## What the exercise asks
Report every line from the following entries that contains the string "allKeysOfObject".
========
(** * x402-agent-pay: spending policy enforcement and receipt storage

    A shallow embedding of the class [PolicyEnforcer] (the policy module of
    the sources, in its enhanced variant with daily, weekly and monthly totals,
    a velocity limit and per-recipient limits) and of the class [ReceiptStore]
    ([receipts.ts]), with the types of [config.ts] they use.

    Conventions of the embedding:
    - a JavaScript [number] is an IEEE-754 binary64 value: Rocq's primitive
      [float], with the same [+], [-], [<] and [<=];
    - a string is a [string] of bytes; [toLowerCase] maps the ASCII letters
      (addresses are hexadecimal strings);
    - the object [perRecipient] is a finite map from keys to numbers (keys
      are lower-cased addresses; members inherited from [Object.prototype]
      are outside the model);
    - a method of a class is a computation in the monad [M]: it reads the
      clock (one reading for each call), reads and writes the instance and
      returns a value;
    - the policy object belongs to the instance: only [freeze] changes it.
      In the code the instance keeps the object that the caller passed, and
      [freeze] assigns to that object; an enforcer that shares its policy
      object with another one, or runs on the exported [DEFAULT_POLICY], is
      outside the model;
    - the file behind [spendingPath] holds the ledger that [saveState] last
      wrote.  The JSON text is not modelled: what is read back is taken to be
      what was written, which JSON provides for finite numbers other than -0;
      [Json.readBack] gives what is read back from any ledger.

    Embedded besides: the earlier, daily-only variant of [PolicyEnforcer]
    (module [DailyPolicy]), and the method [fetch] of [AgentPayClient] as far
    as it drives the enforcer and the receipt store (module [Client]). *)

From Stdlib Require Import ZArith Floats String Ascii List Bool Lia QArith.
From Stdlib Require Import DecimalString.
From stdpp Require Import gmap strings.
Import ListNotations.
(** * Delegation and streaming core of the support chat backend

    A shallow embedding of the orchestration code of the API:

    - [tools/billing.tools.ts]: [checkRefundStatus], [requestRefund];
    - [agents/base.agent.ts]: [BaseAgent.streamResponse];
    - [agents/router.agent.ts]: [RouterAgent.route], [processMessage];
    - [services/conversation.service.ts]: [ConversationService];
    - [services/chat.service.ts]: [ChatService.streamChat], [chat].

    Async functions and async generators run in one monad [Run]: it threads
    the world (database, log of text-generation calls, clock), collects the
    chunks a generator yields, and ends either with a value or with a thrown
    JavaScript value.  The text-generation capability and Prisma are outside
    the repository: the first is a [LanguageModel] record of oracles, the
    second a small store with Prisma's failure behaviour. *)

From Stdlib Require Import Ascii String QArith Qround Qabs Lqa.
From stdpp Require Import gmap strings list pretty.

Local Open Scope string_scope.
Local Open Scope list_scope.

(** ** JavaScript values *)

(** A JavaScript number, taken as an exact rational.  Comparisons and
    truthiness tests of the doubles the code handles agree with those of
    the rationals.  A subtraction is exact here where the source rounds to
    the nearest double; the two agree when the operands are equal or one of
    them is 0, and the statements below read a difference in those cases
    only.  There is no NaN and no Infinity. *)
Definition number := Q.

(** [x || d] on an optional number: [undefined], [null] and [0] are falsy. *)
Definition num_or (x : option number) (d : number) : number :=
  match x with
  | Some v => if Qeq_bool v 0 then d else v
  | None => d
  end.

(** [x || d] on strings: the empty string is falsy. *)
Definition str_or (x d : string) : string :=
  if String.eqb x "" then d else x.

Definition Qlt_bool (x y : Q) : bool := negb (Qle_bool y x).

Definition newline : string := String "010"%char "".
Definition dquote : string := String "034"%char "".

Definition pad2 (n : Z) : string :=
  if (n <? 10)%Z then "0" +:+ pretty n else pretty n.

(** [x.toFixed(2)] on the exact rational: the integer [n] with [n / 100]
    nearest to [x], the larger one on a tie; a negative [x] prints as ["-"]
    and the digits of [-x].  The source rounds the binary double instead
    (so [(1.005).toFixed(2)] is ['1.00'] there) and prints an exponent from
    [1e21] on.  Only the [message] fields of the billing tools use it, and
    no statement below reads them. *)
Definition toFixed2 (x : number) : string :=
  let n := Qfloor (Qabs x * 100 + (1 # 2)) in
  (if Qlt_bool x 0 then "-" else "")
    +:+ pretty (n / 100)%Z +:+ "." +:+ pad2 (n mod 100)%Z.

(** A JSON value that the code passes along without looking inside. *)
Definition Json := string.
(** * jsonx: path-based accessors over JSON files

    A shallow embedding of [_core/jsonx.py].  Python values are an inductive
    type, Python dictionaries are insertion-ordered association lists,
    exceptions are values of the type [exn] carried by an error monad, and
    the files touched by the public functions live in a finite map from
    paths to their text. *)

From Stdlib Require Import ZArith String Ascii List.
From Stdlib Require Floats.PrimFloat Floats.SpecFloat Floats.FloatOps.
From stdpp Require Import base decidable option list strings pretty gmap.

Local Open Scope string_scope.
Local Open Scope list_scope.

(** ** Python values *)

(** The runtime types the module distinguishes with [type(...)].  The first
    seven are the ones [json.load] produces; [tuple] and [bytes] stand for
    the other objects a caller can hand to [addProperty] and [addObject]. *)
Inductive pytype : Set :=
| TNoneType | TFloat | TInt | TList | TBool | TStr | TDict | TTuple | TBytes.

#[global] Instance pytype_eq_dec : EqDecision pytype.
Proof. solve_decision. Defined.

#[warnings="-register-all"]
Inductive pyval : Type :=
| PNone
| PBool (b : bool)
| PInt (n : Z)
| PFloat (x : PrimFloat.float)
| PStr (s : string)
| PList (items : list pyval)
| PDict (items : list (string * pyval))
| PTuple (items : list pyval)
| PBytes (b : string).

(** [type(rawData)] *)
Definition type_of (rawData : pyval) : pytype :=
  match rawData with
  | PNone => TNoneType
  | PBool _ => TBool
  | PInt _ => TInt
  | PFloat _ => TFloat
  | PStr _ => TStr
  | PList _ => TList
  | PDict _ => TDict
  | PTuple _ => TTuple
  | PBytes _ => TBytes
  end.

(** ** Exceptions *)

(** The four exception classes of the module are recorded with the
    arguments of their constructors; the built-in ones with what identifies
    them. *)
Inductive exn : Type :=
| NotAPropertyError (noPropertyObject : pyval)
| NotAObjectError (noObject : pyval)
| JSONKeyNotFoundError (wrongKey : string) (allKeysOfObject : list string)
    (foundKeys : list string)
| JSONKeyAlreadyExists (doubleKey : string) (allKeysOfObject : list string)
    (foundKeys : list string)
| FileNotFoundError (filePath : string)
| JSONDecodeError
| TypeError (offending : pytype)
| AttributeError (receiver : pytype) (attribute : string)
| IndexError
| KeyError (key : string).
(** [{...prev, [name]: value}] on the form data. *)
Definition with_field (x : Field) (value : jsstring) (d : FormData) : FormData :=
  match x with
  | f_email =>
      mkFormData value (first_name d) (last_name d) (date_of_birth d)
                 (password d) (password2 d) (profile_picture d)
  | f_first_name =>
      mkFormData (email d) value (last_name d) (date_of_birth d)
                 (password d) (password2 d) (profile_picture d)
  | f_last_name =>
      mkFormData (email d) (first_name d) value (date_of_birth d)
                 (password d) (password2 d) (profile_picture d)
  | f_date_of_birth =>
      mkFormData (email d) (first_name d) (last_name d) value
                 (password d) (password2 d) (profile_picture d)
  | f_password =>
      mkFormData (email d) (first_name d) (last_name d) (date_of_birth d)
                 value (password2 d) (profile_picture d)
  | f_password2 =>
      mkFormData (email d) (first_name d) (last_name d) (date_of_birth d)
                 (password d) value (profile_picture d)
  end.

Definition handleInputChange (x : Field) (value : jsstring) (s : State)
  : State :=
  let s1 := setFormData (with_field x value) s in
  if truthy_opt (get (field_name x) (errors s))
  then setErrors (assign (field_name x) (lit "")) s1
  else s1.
========
## Output for this task
| JSONKeyNotFoundError (wrongKey : string) (allKeysOfObject : list string)
| JSONKeyAlreadyExists (doubleKey : string) (allKeysOfObject : list string)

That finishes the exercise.